The Bodhisatta said, "While she was alive, she belonged to me in some sort. Nothing belongs to her that is gone to another world.: she has passed into the power of others. Wherefore should I weep?" And teaching the people the Truth, he recited these stanzas:

Why should I shed tears for thee,
Fair Sammillabhāsinī?
Passed to death's majority[3]
Thou art henceforth lost to me.

Wherefore should frail man lament
What to him is only lent?
He too draws his mortal breath
Forfeit every hour to death.

Be he standing, sitting still,
Moving, resting, what he will,
In the twinkling of an eye,
In a moment death is nigh.

Life I count a thing unstable,
Loss of friends inevitable.
Cherish all that are alive,
Sorrow not shouldst thou survive.

[97] Thus did the Great Being teach the Truth, illustrating by these four stanzas the impermanence of things. The people performed funeral rites over the female ascetic.
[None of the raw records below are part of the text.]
(** * salesStatTool front-end: the main window as a state machine

    A shallow embedding of [MainWindow] (mainwindow.h / mainwindow.cpp of the
    extended front-end): the file list mirrored into the table widget, the
    debounced mode switch, the start/cancel button and the handlers of the
    worker process' signals, followed by the properties of the specification
    that concern them.

    Every slot of the class is a function [MainWindow -> MainWindow].  What a
    slot obtains from outside the class (the clock, a dialog's answer, the
    result of a directory traversal, the bytes a process wrote) is an
    argument of the function.  Calls that only affect presentation (column
    widths, header labels, the mouse cursor, the forced repaint during a
    scan, scroll bar positions) are left out. *)

From Stdlib Require Import String Ascii DecimalString List ZArith Bool Lia.
Import ListNotations.
Local Open Scope Z_scope.

(* ------------------------------------------------------------------ *)
(** ** The Qt value types the class uses *)

Module Qt.

(** A [QString] is a sequence of UTF-16 code units, a [QByteArray] a
    sequence of bytes. *)
Definition QString := list Z.
Definition QByteArray := list Z.
Definition QStringList := list QString.

(** [operator==] on QString. *)
Fixpoint eqb (a b : QString) : bool :=
  match a, b with
  | [], [] => true
  | x :: a', y :: b' => (x =? y) && eqb a' b'
  | _, _ => false
  end.

Definition isEmpty {A} (l : list A) : bool :=
  match l with [] => true | _ => false end.

(** [QStringList::contains] (case sensitive) and [QStringList::removeAll]. *)
Definition contains (l : QStringList) (s : QString) : bool :=
  existsb (eqb s) l.

Definition removeAll (s : QString) (l : QStringList) : QStringList :=
  filter (fun x => negb (eqb x s)) l.

(** [QString::startsWith]. *)
Fixpoint startsWith (prefix s : QString) : bool :=
  match prefix, s with
  | [], _ => true
  | p :: prefix', c :: s' => (p =? c) && startsWith prefix' s'
  | _ :: _, [] => false
  end.

(** [QString::split(sep)] with the default [Qt::KeepEmptyParts]: the pieces
    between the separators, an empty string giving one empty piece. *)
Fixpoint split (sep : Z) (s : QString) : QStringList :=
  match s with
  | [] => [[]]
  | c :: s' =>
      if c =? sep then [] :: split sep s'
      else match split sep s' with
           | w :: ws => (c :: w) :: ws
           | [] => [[c]]
           end
  end.
Definition set_engine_orders (f : gmap string loc -> gmap string loc) (s : State) : State :=
  {| heap := heap s; repo_orders := repo_orders s;
     repo_ordersByUser := repo_ordersByUser s; engine_orders := f (engine_orders s);
     retryQueues := retryQueues s; retryAttempts := retryAttempts s;
     emitted := emitted s; metrics_orders := metrics_orders s;
     resolverKeypair := resolverKeypair s; calls := calls s |}.

Definition set_retryQueues (f : gmap string Timer -> gmap string Timer) (s : State) : State :=
  {| heap := heap s; repo_orders := repo_orders s;
     repo_ordersByUser := repo_ordersByUser s; engine_orders := engine_orders s;
     retryQueues := f (retryQueues s); retryAttempts := retryAttempts s;
     emitted := emitted s; metrics_orders := metrics_orders s;
     resolverKeypair := resolverKeypair s; calls := calls s |}.

Definition set_retryAttempts (f : gmap string nat -> gmap string nat) (s : State) : State :=
  {| heap := heap s; repo_orders := repo_orders s;
     repo_ordersByUser := repo_ordersByUser s; engine_orders := engine_orders s;
     retryQueues := retryQueues s; retryAttempts := f (retryAttempts s);
     emitted := emitted s; metrics_orders := metrics_orders s;
     resolverKeypair := resolverKeypair s; calls := calls s |}.

(** [this.emit(...)] *)
Definition emit (ev : Event) (s : State) : State :=
  {| heap := heap s; repo_orders := repo_orders s;
     repo_ordersByUser := repo_ordersByUser s; engine_orders := engine_orders s;
     retryQueues := retryQueues s; retryAttempts := retryAttempts s;
     emitted := emitted s ++ [ev]; metrics_orders := metrics_orders s;
     resolverKeypair := resolverKeypair s; calls := calls s |}.

Definition record_call (c : Call) (s : State) : State :=
  {| heap := heap s; repo_orders := repo_orders s;
     repo_ordersByUser := repo_ordersByUser s; engine_orders := engine_orders s;
     retryQueues := retryQueues s; retryAttempts := retryAttempts s;
     emitted := emitted s; metrics_orders := metrics_orders s;
     resolverKeypair := resolverKeypair s; calls := calls s ++ [c] |}.

(** [MetricsCollector.recordOrder]: the order is appended to the
    collector's list.  The volume aggregates it also updates are numbers
    that nothing in the engine reads back; they are not kept here. *)
Definition push_metrics (l : loc) (s : State) : State :=
  {| heap := heap s; repo_orders := repo_orders s;
     repo_ordersByUser := repo_ordersByUser s; engine_orders := engine_orders s;
     retryQueues := retryQueues s; retryAttempts := retryAttempts s;
     emitted := emitted s; metrics_orders := metrics_orders s ++ [l];
     resolverKeypair := resolverKeypair s; calls := calls s |}.
(** X4. [isGameOver] and the four moves agree.  When [isGameOver] answers
    [true], no arrow key changes anything: every move function returns
    [false] and leaves the globals as they are.  When it answers [false]
    and the board holds a tile, one of the four arrow keys moves the
    board.  The board without any tile is the exception: [isGameOver]
    answers [false] on it although no key moves it. *)
Theorem isGameOver_iff_no_move (st : State) :
  wfBoard (board st) →
  (isGameOver (board st) = Some true →
   ∀ k, dispatchKey k st = Some (false, st))
  ∧ (isGameOver (board st) = Some false → boardTiles (board st) ≠ [] →
     ∃ k st', dispatchKey k st = Some (true, st'))
  ∧ (boardTiles (board st) = [] →
     isGameOver (board st) = Some false
     ∧ ∀ k, dispatchKey k st = Some (false, st)).
Proof.
  intros Hwf. split; [|split].
  - intros Hover k. apply unmoved_of_fixed; [done|].
    by apply isGameOver_true_fixed.
  - intros Hover Htiles.
    assert (Hchanged : ∃ k, resolveBoard k (board st) ≠ board st);
      [|destruct Hchanged as [k Hk]; exists k; by apply moved_of_changed].
    unfold isGameOver in Hover.
    destruct (anyEmpty (board st) positions) as [[|]|] eqn:Hempty;
      cbn [mbind option_bind] in Hover; [| |done].
    + (* an empty cell and a tile *)
      apply anyEmpty_true in Hempty as (r2 & c2 & _ & Hnone).
      destruct (boardTiles (board st)) as [|v vs] eqn:Hvs; [done|].
      assert (Hv : v ∈ boardTiles (board st))
        by (rewrite Hvs; apply elem_of_cons; by left).
      apply boardTiles_elem in Hv as (r1 & c1 & row & Hrow & Hc1).
      destruct (cellAt_valid _ _ _ _ Hwf Hnone) as [Hr2 Hc2].
      pose proof (wfBoard_row _ _ _ Hwf Hrow) as Hlen.
      assert (Hr1 : (r1 < SIZE)%nat).
      { apply lookup_lt_Some in Hrow. destruct Hwf as [Hb _]. lia. }
      destruct (lookup_lt_is_Some_2 row c2 ltac:(lia)) as [x Hx].
      destruct x as [w|].
      * (* the column of the empty cell holds a tile *)
        assert (Hcol1 : column (board st) c2 !! r1 = Some (Some w)).
        { rewrite column_lookup by done. unfold cellAt. by rewrite Hrow. }
        assert (Hcol2 : column (board st) c2 !! r2 = Some None).
        { by rewrite column_lookup. }
        destruct (column_moves (board st) c2 Hwf Hc2) as [Hup Hdown].
        destruct (mixed_line_moves _ _ _ _ Hcol2 Hcol1) as [Hne|Hne].
        -- exists ArrowUp. by apply Hup.
        -- exists ArrowDown. by apply Hdown.
      * (* the row of the tile holds an empty cell *)
        destruct (row_moves (board st) r1 row Hrow) as [Hleft Hright].
        destruct (mixed_line_moves _ _ _ _ Hx Hc1) as [Hne|Hne].
        -- exists ArrowLeft. by apply Hleft.
        -- exists ArrowRight. by apply Hright.
    + (* a full board with two equal neighbours *)
      destruct (anyEqualNeighbours (board st) positions) as [[|]|] eqn:Hequal;
        cbn [mbind option_bind negb] in Hover; [|done|done].
      apply anyEqualNeighbours_true in Hequal
        as (r & c & cur & Hin & Hcur & Hnext).
      destruct (anyEmpty_false _ _ Hempty r c Hin) as [v Hv].
      assert (cur = Some v) as -> by congruence.
      destruct (cellAt_valid _ _ _ _ Hwf Hcur) as [Hr Hc].
      destruct Hnext as [Hbelow|Hright].
      * destruct (cellAt_valid _ _ _ _ Hwf Hbelow) as [Hr' _].
        exists ArrowUp.
        apply (proj1 (column_moves (board st) c Hwf Hc)).
        apply (equal_pair_moves _ r v).
        -- by rewrite column_lookup.
        -- rewrite column_lookup by (done || lia).
           by rewrite <- Nat.add_1_r.
      * apply cellAt_lookup in Hcur as (row & Hrow & Hx).
        apply cellAt_lookup in Hright as (row' & Hrow' & Hx').
        assert (row' = row) as -> by congruence.
        exists ArrowLeft.
        apply (proj1 (row_moves (board st) r row Hrow)).
        apply (equal_pair_moves _ c v); [done|].
        by rewrite <- Nat.add_1_r.
  - intros Htiles. apply boardTiles_nil in Htiles; [|done].
    split; [by rewrite Htiles|].
    intros k. apply unmoved_of_fixed; [done|]. rewrite Htiles.
    by destruct k.
Qed.

Lemma isGameOver_iff_no_move_witness :
  (∀ k, dispatchKey k lost = Some (false, lost))
  ∧ (∃ k st', dispatchKey k exampleState = Some (true, st'))
  ∧ (isGameOver createEmptyBoard = Some false
     ∧ ∀ k, dispatchKey k (set_board createEmptyBoard exampleState)
            = Some (false, set_board createEmptyBoard exampleState)).
Proof.
  assert (Hlost : wfBoard (board lost)).
  { vm_compute. split; [done|]. by repeat constructor. }
  split; [|split].
  - apply (proj1 (isGameOver_iff_no_move lost Hlost)).
    vm_compute; reflexivity.
  - apply (proj1 (proj2 (isGameOver_iff_no_move exampleState
                           (wfBoard_explicit _ _ _ _ _ _ _ _ _ _ _ _ _ _ _ _)))).
    + vm_compute; reflexivity.
    + vm_compute. discriminate.
  - apply (proj2 (proj2 (isGameOver_iff_no_move
                           (set_board createEmptyBoard exampleState)
                           wfBoard_createEmptyBoard))).
    reflexivity.
Defined.
(** C7.  Two workers aggregate [2^30] records (1, 2) each.  In both
    sketches every row of every matrix sums to the count, [2^30].
    [omnisketch_combine] succeeds on them, and in its result every row of
    every matrix sums to [2^31], but the count is [2^30 + 2^30] wrapped to
    [int32], that is [-2^31]: not the sum of the two counts, and not the
    row sum that [AssertCheckSketch], called by [omnisketch_combine] on its
    result, asserts it to be. *)
Theorem combine_count_overflows :
  let a := Regress.get Regress.large_a in
  let b := Regress.get Regress.large_b in
  let h := Regress.store2 a b in
  count a = (2 ^ 30)%Z /\ count b = (2 ^ 30)%Z
  /\ omnisketch_equals b a = true
  /\ rows_sum_to_count a /\ rows_sum_to_count b
  /\ exists c,
       omnisketch_combine Regress.H true h (Some 1%positive) (Some 2%positive)
       = Ok (Some 1%positive, <[1%positive := c]> h)
       /\ omnisketch_count c = (- 2 ^ 31)%Z
       /\ omnisketch_count c <> (omnisketch_count a + omnisketch_count b)%Z
       /\ (forall m i, m < numSketches c -> i < sketchHeight c ->
             row_count c m i = (2 ^ 31)%Z)
       /\ AssertCheckSketch c = false.
Proof.
  cbv zeta. unfold Regress.large_a, Regress.large_b.
  destruct (large_worker_rows 2024)
    as (a & -> & Ha & A1 & A2 & A3 & A4 & A5 & Sa & Ra & Na).
  destruct (large_worker_rows 2025)
    as (b & -> & Hb & B1 & B2 & B3 & B4 & B5 & Sb & Rb & Nb).
  change (Regress.get (Some a)) with a. change (Regress.get (Some b)) with b.
  assert (omnisketch_equals b a = true) as He
    by (apply omnisketch_equals_spec; repeat split; congruence).
  split; [exact Ha|]. split; [exact Hb|]. split; [exact He|].
  split; [exact Ra|]. split; [exact Rb|].
  exists (combine_sketches Regress.H a b).
  split.
  { apply omnisketch_combine_both; [discriminate | apply lookup_insert_eq | | exact He].
    unfold Regress.store2. rewrite lookup_insert_ne by discriminate.
    apply lookup_insert_eq. }
  assert (count (combine_sketches Regress.H a b) = (- 2 ^ 31)%Z) as Hc
    by (rewrite combine_sketches_count, Ha, Hb; reflexivity).
  destruct (combine_sketches_header Regress.H a b) as (D1 & D2 & D3 & _).
  destruct (combine_sketches_row_count Regress.H a b Sa Sb He Ra Rb (proj2 Nb))
    as (_ & _ & Hrows); [lia | lia | rewrite Ha, Hb; lia |].
  assert (forall m i, m < numSketches (combine_sketches Regress.H a b) ->
            i < sketchHeight (combine_sketches Regress.H a b) ->
            row_count (combine_sketches Regress.H a b) m i = (2 ^ 31)%Z) as Hrows'.
  { intros m i Hm Hi. rewrite D1 in Hm. rewrite D3 in Hi.
    rewrite Hrows, Ha, Hb by assumption. reflexivity. }
  unfold omnisketch_count.
  split; [exact Hc|]. split; [rewrite Hc, Ha, Hb; discriminate|].
  split; [exact Hrows'|].
  assert ((count (combine_sketches Regress.H a b)
           =? row_count (combine_sketches Regress.H a b) 0 0)%Z = false) as E.
  { rewrite Hc, Hrows' by (rewrite ?D1, ?D3; lia). reflexivity. }
  unfold AssertCheckSketch. rewrite D1, D3, A1, A3.
  cbn [seq forallb]. rewrite E, andb_false_r. reflexivity.
Qed.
And the Bodhisatta returned to the Himālayas, and entering on the higher knowledge arising from mystic meditation was destined to birth in the Brahma-world.

 


 

The Master, having ended his lesson, revealed the Truths and identified the Birth: — At the conclusion of the Truths, the landowner attained to fruition of the First Path: — "At that time the mother of Rāhula was Sammillabhāsinī, and I myself was the ascetic."

 


[1] No. 443.

[2] For the incident of the golden image and the story generally compare Tibetan Tales, IX. p. 186. Mahākās`yapa and Bhadrā.

[3] Compare the classical usage of οἰ πλείους, plures, for the dead.